§ **Exercise description**: Every line in the data below that has the word "change" should be returned.

§ **Records shown**:
┄┄┄┄┄┄┄┄┄┄

(** Returns the error code and the slot stored through [pslot]. *)
Definition radix_tree_reserve (root index : Z) : M (Z * Z) :=
  h ← load (root + height);
  error ← (if index >? radix_tree_maxindex h then radix_tree_extend root index else mret 0);
  if negb (error =? 0) then mret (error, NULL) else
  h ← load (root + height);
  let shift := u32 ((h - 1) * RADIX_TREE_MAP_SHIFT) in
  r ← run (S (Z.to_nat h)) (radix_tree_step index) (h, shift, NULL, root + rnode);
  radix_tree_take r.

Definition radix_tree_insert (root index item : Z) : M Z :=
  '(error, slot) ← radix_tree_reserve root index;
  (if error =? 0 then store slot item else mret tt);;
  mret error.
End cache.

Definition radix_tree_lookup_step (index : Z) (s : Z * Z * Z) : M (Z * Z * Z + Z) :=
  let '(h, shift, slot) := s in
  if h >? 0 then
    v ← load slot;
    if v =? NULL then mret (inr NULL) else
    mret (inl (h - 1, u32 (shift - RADIX_TREE_MAP_SHIFT),
               v + slots + 4 * Z.land (Z.shiftr index shift) RADIX_TREE_MAP_MASK))
  else v ← load slot; mret (inr v).

Definition radix_tree_lookup (root index : Z) : M Z :=
  h ← load (root + height);
  if index >? radix_tree_maxindex h then mret NULL else
  let shift := u32 ((h - 1) * RADIX_TREE_MAP_SHIFT) in
  run (S (Z.to_nat h)) (radix_tree_lookup_step index) (h, shift, root + rnode).

(** Its body is disabled by [#if 0]. *)
Definition radix_tree_delete (root index : Z) : M Z := mret 0.

(** ** The cache of nodes

    [cache cs]: the cache will hand out nodes whose sixteen slots hold [cs], in this order, as the memory of the objects happens to be (mm/slab.c clears
    nothing), and then answer NULL. *)
Class NodeCache (kmem_get_obj : M Z) := {
  cache : list (list Z) → heapProp;
  kmem_get_obj_wp cs : cache cs ⊢ wp kmem_get_obj (λ p,
    match cs with
    | [] => ⌜p = NULL⌝ ∗ cache []
    | c :: cs => ⌜p ≠ NULL ∧ length c = 16%nat⌝ ∗ cache cs ∗ ∃ a, (p + count) ↦ a ∗ arr (p + slots) 4 c
    end);
}.

(** [radix_tree_node_alloc] clears the count and the first slot of a node only: it is a good one when the memory of its other slots was clear. *)
Definition clean_node (c : list Z) : Prop := tail c = replicate 15 NULL.

(** The cache has [n] nodes left, all clean. *)
Definition clean_cache `{NodeCache kmem_get_obj} (n : nat) : heapProp := ∃ cs, ⌜length cs = n ∧ Forall clean_node cs⌝ ∗ cache cs.

(** ** Representation

    [rt h p F]: the subtree of height [h] at [p] holds the item [F j] at index [j] below [16 ^ h];
    the count of a node is the number of its slots in use. *)
Definition used (vs : list Z) : Z := Z.of_nat (length (filter (.≠ NULL) vs)).

Fixpoint rt (h : nat) (p : Z) (F : Z → Z) : heapProp :=
  match h with
  | O => ⌜p = F 0⌝
  | S h =>
      (⌜p = NULL ∧ ∀ j, 0 ≤ j < 16 ^ Z.of_nat (S h) → F j = NULL⌝) ∨
      (⌜p ≠ NULL⌝ ∗ ∃ vs, ⌜length vs = 16%nat⌝ ∗ (p + count) ↦ used vs ∗ arr (p + slots) 4 vs ∗
         [∗ list] i ↦ v ∈ vs, rt h v (λ j, F (Z.of_nat i * 16 ^ Z.of_nat h + j)))
  end.

Definition radix_root (root : Z) (F : Z → Z) : heapProp :=
  ∃ (h : nat) p, ⌜(h ≤ 8)%nat ∧ ∀ j, 16 ^ Z.of_nat h ≤ j → F j = NULL⌝ ∗
    (root + height) ↦ Z.of_nat h ∗ (root + rnode) ↦ p ∗ rt h p F.

(** ** Indices *)

Lemma maxindex_spec (h : nat) : (h ≤ 8)%nat → radix_tree_maxindex (Z.of_nat h) = 16 ^ Z.of_nat h - 1.
Proof. intros H. do 9 (destruct h as [|h]; [by vm_compute|]). lia. Qed.

Lemma extend_height_spec index (h : nat) : (h ≤ 8)%nat → 0 ≤ index < 2 ^ 32 →
  ∃ h' : nat, extend_height 9 index (Z.of_nat h) = Z.of_nat h' ∧ (h ≤ h' ≤ 8)%nat ∧ index < 16 ^ Z.of_nat h'.
Proof.
  intros Hh Hi.
  assert (∀ fuel h : nat, (h ≤ 8)%nat → (8 - h < fuel)%nat →
    ∃ h' : nat, extend_height fuel index (Z.of_nat h) = Z.of_nat h' ∧ (h ≤ h' ≤ 8)%nat ∧
      index < 16 ^ Z.of_nat h') as H; [|apply H; lia].
  clear h Hh. induction fuel as [|fuel IH]; intros h Hh Hf; [lia|].
  cbn [extend_height]. rw maxindex_spec //. destruct (Z.gtb_spec index (16 ^ Z.of_nat h - 1)).
  - assert (h ≠ 8%nat) by (intros ->; lia).
    replace (Z.of_nat h + 1) with (Z.of_nat (S h)) by lia.
    destruct (IH (S h)) as (h' & -> & ? & ?); [lia|lia|]. exists h'. split; [done|lia].
  - exists h. split; [done|lia].
Qed.

(** The slot taken at height [S h], and what is left of the index below. *)
Definition digit (h : nat) (index : Z) : nat := Z.to_nat (index / 16 ^ Z.of_nat h mod 16).

Lemma digit_lt h index : (digit h index < 16)%nat.
Proof. unfold digit. pose proof (Z.mod_pos_bound (index / 16 ^ Z.of_nat h) 16). lia. Qed.

Lemma digit_land h index :
  Z.land (Z.shiftr index (4 * Z.of_nat h)) RADIX_TREE_MAP_MASK = Z.of_nat (digit h index).
Proof.
  unfold digit, RADIX_TREE_MAP_MASK. rw Z2Nat.id; [|apply Z.mod_pos_bound; lia].
  change 15 with (Z.ones 4). rw Z.land_ones; [|lia]. rw Z.shiftr_div_pow2; [|lia].
  rw Z.pow_mul_r; [done|lia|lia].
Qed.

Lemma digit_split h index : 0 ≤ index →
  index mod 16 ^ Z.of_nat (S h) = Z.of_nat (digit h index) * 16 ^ Z.of_nat h + index mod 16 ^ Z.of_nat h.
Proof.
  intros Hi. unfold digit. rw Z2Nat.id; [|apply Z.mod_pos_bound; lia].
  rw Nat2Z.inj_succ Z.pow_succ_r; [|lia]. rw (Z.mul_comm 16) Z.rem_mul_r; lia.
Qed.

Lemma pow16_pos h : 0 < 16 ^ Z.of_nat h.
Proof. lia. Qed.

(** ** The representation predicate *)

Lemma rt_ext h p F G : (∀ j, 0 ≤ j < 16 ^ Z.of_nat h → F j = G j) → rt h p F ⊢ rt h p G.
Proof.
  revert p F G. induction h as [|h IH]; intros p F G HFG; simpl.
  - rw (HFG 0) //.
  - apply bi.or_mono.
    + iIntros ([-> HF]). iPureIntro. split; [done|]. intros j Hj. rw -HFG //. by apply HF.
    + iIntros "[$ H]". iDestruct "H" as (vs Hl) "(Hc & Ha & Hv)". iExists vs. iFrame "Hc Ha". iSplit; [done|].
      iApply (big_sepL_impl with "Hv"). iIntros "!>" (i v Hi) "H". iApply (IH with "H").
      intros j Hj. apply HFG. apply lookup_lt_Some in Hi. rw Hl in Hi.
      change (Z.of_nat (S h)) with (Z.of_nat (1 + h)). rw Nat2Z.inj_add Z.pow_add_r; [|lia|lia]. nia.
Qed.

Lemma rt_null h p F : (∀ j, 0 ≤ j < 16 ^ Z.of_nat h → F j = NULL) → p = NULL → ⊢ rt h p F.
Proof.
  intros HF ->. destruct h as [|h]; simpl; [iPureIntro; symmetry; apply HF; done|].
  iLeft. done.
Qed.

Lemma rt_is_null h p F : p = NULL → rt h p F ⊢ ⌜∀ j, 0 ≤ j < 16 ^ Z.of_nat h → F j = NULL⌝.
Proof.
  intros ->. destruct h as [|h]; simpl.
  - iIntros (HF). iPureIntro. intros j Hj. by replace j with 0 by lia.
  - iIntros "[[_ %]|[% _]]"; done.
Qed.

(** ** Lookup *)

Lemma run_S {S R} n (body : S → M (S + R)) s :
  run (Datatypes.S n) body s =
  (r ← body s; match r with inl s' => run n body s' | inr r => mret r end).
Proof. done. Qed.

Lemma lookup_walk (h : nat) shift index slot p F :
  (h ≤ 8)%nat → 0 ≤ index → ((0 < h)%nat → shift = 4 * Z.of_nat (h - 1)) →
  slot ↦ p ∗ rt h p F ⊢ wp (run (S h) (radix_tree_lookup_step index) (Z.of_nat h, shift, slot)) (λ v,
    ⌜v = F (index mod 16 ^ Z.of_nat h)⌝ ∗ slot ↦ p ∗ rt h p F).
Proof.
  revert shift slot p F. induction h as [|h IH]; intros shift slot p F Hh Hi Hs.
  - iIntros "[Hs %HF]". cbn [run radix_tree_lookup_step]. change (Z.of_nat 0 >? 0) with false. wp_load. iFrame.
    rw Z.mod_1_r. done.
  - iIntros "[Hs Ht]". rw run_S. cbn [radix_tree_lookup_step]. rw (proj2 (Z.gtb_lt (Z.of_nat (S h)) 0) ltac:(lia)).
    wp_pures. wp_load. iDestruct "Ht" as "[[-> %HF]|[%Hp Ht]]".
    + wp_pures. iFrame. iSplit.
      * iPureIntro. rw HF //. apply Z.mod_pos_bound. lia.
      * iLeft. done.
    + replace (p =? NULL) with false by (symmetry; unfold NULL in *; lia). wp_pures.
      iDestruct "Ht" as (vs Hl) "(Hc & Ha & Hv)". rw (Hs ltac:(lia)).
      replace (4 * Z.of_nat (S h - 1)) with (4 * Z.of_nat h) by lia. rw digit_land.
      destruct (lookup_lt_is_Some_2 vs (digit h index)) as [v Hv]; [rw Hl; apply digit_lt|].
      iDestruct (arr_read with "Ha") as "[Hd Ha]"; [done|].
      iDestruct (big_sepL_lookup_acc with "Hv") as "[Ht Hv]"; [done|].
      replace (Z.of_nat (S h) - 1) with (Z.of_nat h) by lia.
      iApply (wp_wand with "[Hd Ht]").
      { iApply IH; [lia|done| |by iFrame]. intros. unfold RADIX_TREE_MAP_SHIFT.
        rw u32_small; [|lia]. lia. }
      iIntros (w) "(-> & Hd & Ht)". rw digit_split //. iSplit; [done|]. iFrame "Hs". iRight. iSplit; [done|].
      iExists vs. iFrame "Hc". iSplit; [done|]. iSplitL "Ha Hd"; [by iApply "Ha"|by iApply "Hv"].
Qed.

(** [radix_tree_lookup] returns the item stored at the index, NULL when there is none, for every
    32-bit index, and leaves the tree as it was. *)
Theorem radix_tree_lookup_correct root index F :
  {{ ⌜0 ≤ index < 2 ^ 32⌝ ∗ radix_root root F }}
    radix_tree_lookup root index
  {{ v, ⌜v = F index⌝ ∗ radix_root root F }}.
Proof.
  apply triple_wp. iIntros "[%Hi H]". iDestruct "H" as (h p [Hh HF]) "(Hh & Hr & Ht)".
  unfold radix_tree_lookup. wp_load. rw maxindex_spec //.
  destruct (Z.gtb_spec index (16 ^ Z.of_nat h - 1)).
  - wp_pures. iSplit; [by rw HF; [|lia]|]. iExists h, p. iFrame. done.
  - rw Nat2Z.id. iApply (wp_wand with "[Hr Ht]").
    { iApply (lookup_walk with "[$Hr $Ht]"); [done|lia|]. intros.
      unfold RADIX_TREE_MAP_SHIFT. rw u32_small; lia. }
    iIntros (v) "(-> & Hr & Ht)". rw Z.mod_small; [|lia]. iSplit; [done|]. iExists h, p. iFrame. done.
Qed.
(* ===== verification/Buddy.v ===== *)
(** * The page allocator: mm/buddy.c and mm/page_alloc.c

    [buddy_list], an array of ten lists of free blocks: a block of order [o] is [2 ^ o] consecutive
    page structs, linked through the first one.  The global variable is a parameter, its address. *)

From S2P Require Export CList Bits CString.

(** struct page: [list] is its first member, so that [list_entry] is the identity. *)
Definition pg_address : Z := 12.
Definition pg_flags : Z := 28.
Definition sizeof_page : Z := 56.

(** struct buddy_list *)
Definition nr_free_pages : Z := 8.
Definition sizeof_buddy_list : Z := 12.
Definition NR_MEM_LISTS : Z := 10.

Definition PAGE_SHIFT : Z := 12.
Definition PAGE_SIZE : Z := 4096.
Definition SYS_RAM : Z := 4.
Definition GFP_ATOMIC : Z := 2.

Section buddy.
Context (buddy_list : Z).

Definition is_pageclosed (prev next order : Z) : M bool :=
  if (prev =? NULL) || (next =? NULL) then mret false else
  let index := power order in
  a ← load (prev + pg_address);
  b ← load (next + pg_address);
  mret ((u32 (a + index * PAGE_SIZE) =? b) || (u32 (a - index * PAGE_SIZE) =? b)).

(** [buddy_list + order] *)
Definition header (order : Z) : Z := buddy_list + sizeof_buddy_list * order.

(** [buddy_list[order].nr_free_pages += d] *)
Definition count_pages (order d : Z) : M unit :=
  n ← load (header order + nr_free_pages);
  store (header order + nr_free_pages) (s32 (n + d)).

(** Returns the status and [*item]. *)
Definition buddy_list_del (head order : Z) (item : option Z) : M (Z * option Z) :=
  if (head =? NULL) || (order >=? NR_MEM_LISTS) || bool_decide (item = None) then mret (-1, item) else
  '(r, item) ← list_get_del head item;
  if negb (r =? 0) then mret (-2, item) else
  count_pages order (-1);;
  mret (0, item).

Definition buddy_list_add (page order : Z) : M Z :=
  if (page =? NULL) || (order >=? NR_MEM_LISTS) then mret (-1) else
  list_add page (header order);;
  count_pages order 1;;
  mret 0.

Definition buddy_list_add_line (page order : Z) : M Z :=
  if (page =? NULL) || (order >=? NR_MEM_LISTS) then mret (-1) else
  let head := header order in
  e ← list_empty_careful head;
  if e : bool then
    list_add page head;;
    count_pages order 1;;
    mret 0
  else
    r ← list_for_each_safe head (λ pos (_ : unit),
      pa ← load (page + pg_address);
      ia ← load (pos + pg_address);
      if pa <? ia then
        p ← load (pos + list_prev);
        __list_add page p pos;;
        count_pages order 1;;
        mret (inr 0)
      else
        n ← load (pos + list_next);
        if n =? head then
          n ← load (pos + list_next);
          __list_add page pos n;;
          count_pages order 1;;
          mret (inr 0)
        else mret (inl tt)) tt;
    match r with inr r => mret r | inl _ => mret (-1) end.

(** [for(i = 0; i < NR_MEM_LISTS; i++)] *)
Fixpoint buddy_list_init_from (i : Z) (n : nat) : M unit :=
  match n with
  | O => mret tt
  | S n =>
      INIT_LIST_HEAD (header i);;
      store (header i + nr_free_pages) 0;;
      buddy_list_init_from (i + 1) n
  end.
Definition buddy_list_init : M unit := buddy_list_init_from 0 (Z.to_nat NR_MEM_LISTS).

(** One turn of the inner loop of [buddy_list_tidy]. *)
Definition tidy_step (i pos : Z) : M (Z + unit) :=
  let head := header i in
  if negb (pos =? NULL) && negb (pos =? head) then
    n ← load (pos + list_next);
    nx ← load (pos + list_next);
    if negb (nx =? head) then
      nx ← load (pos + list_next);
      c ← is_pageclosed pos nx i;
      if c : bool then
        nx ← load (pos + list_next);
        n ← load (nx + list_next);
        nx ← load (pos + list_next);
        list_del nx;;
        list_del pos;;
        count_pages i (-2);;
        list_add pos (header (i + 1));;
        count_pages (i + 1) 1;;
        mret (inl n)
      else mret (inl n)
    else mret (inl n)
  else mret (inr tt).

(** [for(i = 0; i < NR_MEM_LISTS - 1; i++)] *)
Fixpoint tidy_from (i : Z) (n : nat) : M Z :=
  match n with
  | O => mret 0
  | S n =>
      c ← load (header i + nr_free_pages);
      if c <=? 0 then mret 0 else
      pos ← load (header i + list_next);
      loop (tidy_step i) pos;;
      tidy_from (i + 1) n
  end.
Definition buddy_list_tidy : M Z := tidy_from 0 (Z.to_nat (NR_MEM_LISTS - 1)).

(** ** mm/page_alloc.c *)

Definition free_pages_ok (page order : Z) : M Z :=
  if (page =? NULL) || (order >=? NR_MEM_LISTS) then mret (-1) else
  r ← buddy_list_add_line page order;
  if r <? 0 then mret (-2) else mret 0.

Definition free_pages (page order : Z) : M Z :=
  if (page =? NULL) || (order >=? NR_MEM_LISTS) then mret (-1) else
  f ← load (page + pg_flags);
  if negb (Z.land f SYS_RAM =? 0) then
    r ← free_pages_ok page order;
    if r <? 0 then mret (-2) else mret 0
  else mret 0.

(** [while(queue->nr_free_pages == 0) { ++new_order; ++queue; }]; the array has no end mark. *)
Definition find_order (new_order : Z) : M Z :=
  loop (λ new_order,
    c ← load (header new_order + nr_free_pages);
    if c =? 0 then mret (inl (new_order + 1)) else mret (inr new_order)) new_order.

(** The code from [repeat] to [goto repeat]; [inr] is a [return].  [item] is the local variable. *)
Definition get_free_step (order : Z) (item : option Z) : M (option Z + Z) :=
  c ← load (header order + nr_free_pages);
  if c >? 0 then
    '(r, item) ← buddy_list_del (header order) order item;
    if negb (r =? 0) then mret (inr (u32 (-3))) else
    a ← load (default NULL item + pg_address);
    mret (inr a)
  else
    new_order ← find_order order;
    '(r, item) ← buddy_list_del (header new_order) new_order item;
    if negb (r =? 0) then mret (inr (u32 (-2))) else
    let page := default NULL item in
    let new_order := new_order - 1 in
    buddy_list_add page new_order;;
    let page := page + sizeof_page * power new_order in
    buddy_list_add page new_order;;
    mret (inl item).

(** Every [goto repeat] follows a split of a block of a higher order into the next lower one:
    at most nine before the list of [order] has a block. *)
Definition get_free_pages (order : Z) : M Z :=
  if order >=? NR_MEM_LISTS then mret NULL else
  run (Z.to_nat NR_MEM_LISTS) (get_free_step order) (Some NULL).

Definition __get_free_pages (priority order : Z) : M Z :=
  if priority =? GFP_ATOMIC then get_free_pages order else mret 0.

Definition get_free_page (priority : Z) : M Z :=
  address ← __get_free_pages priority 0;
  memset address 0 PAGE_SIZE;;
  mret address.

Definition alloc_mem (size : Z) : M Z :=
  let order := power (Z.shiftr size PAGE_SHIFT) in
  get_free_pages order.
End buddy.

┄┄┄┄┄┄┄┄┄┄

§ **Written solution**:
  change 15 with (Z.ones 4). rw Z.land_ones; [|lia]. rw Z.shiftr_div_pow2; [|lia].
      change (Z.of_nat (S h)) with (Z.of_nat (1 + h)). rw Nat2Z.inj_add Z.pow_add_r; [|lia|lia]. nia.
  - iIntros "[Hs %HF]". cbn [run radix_tree_lookup_step]. change (Z.of_nat 0 >? 0) with false. wp_load. iFrame.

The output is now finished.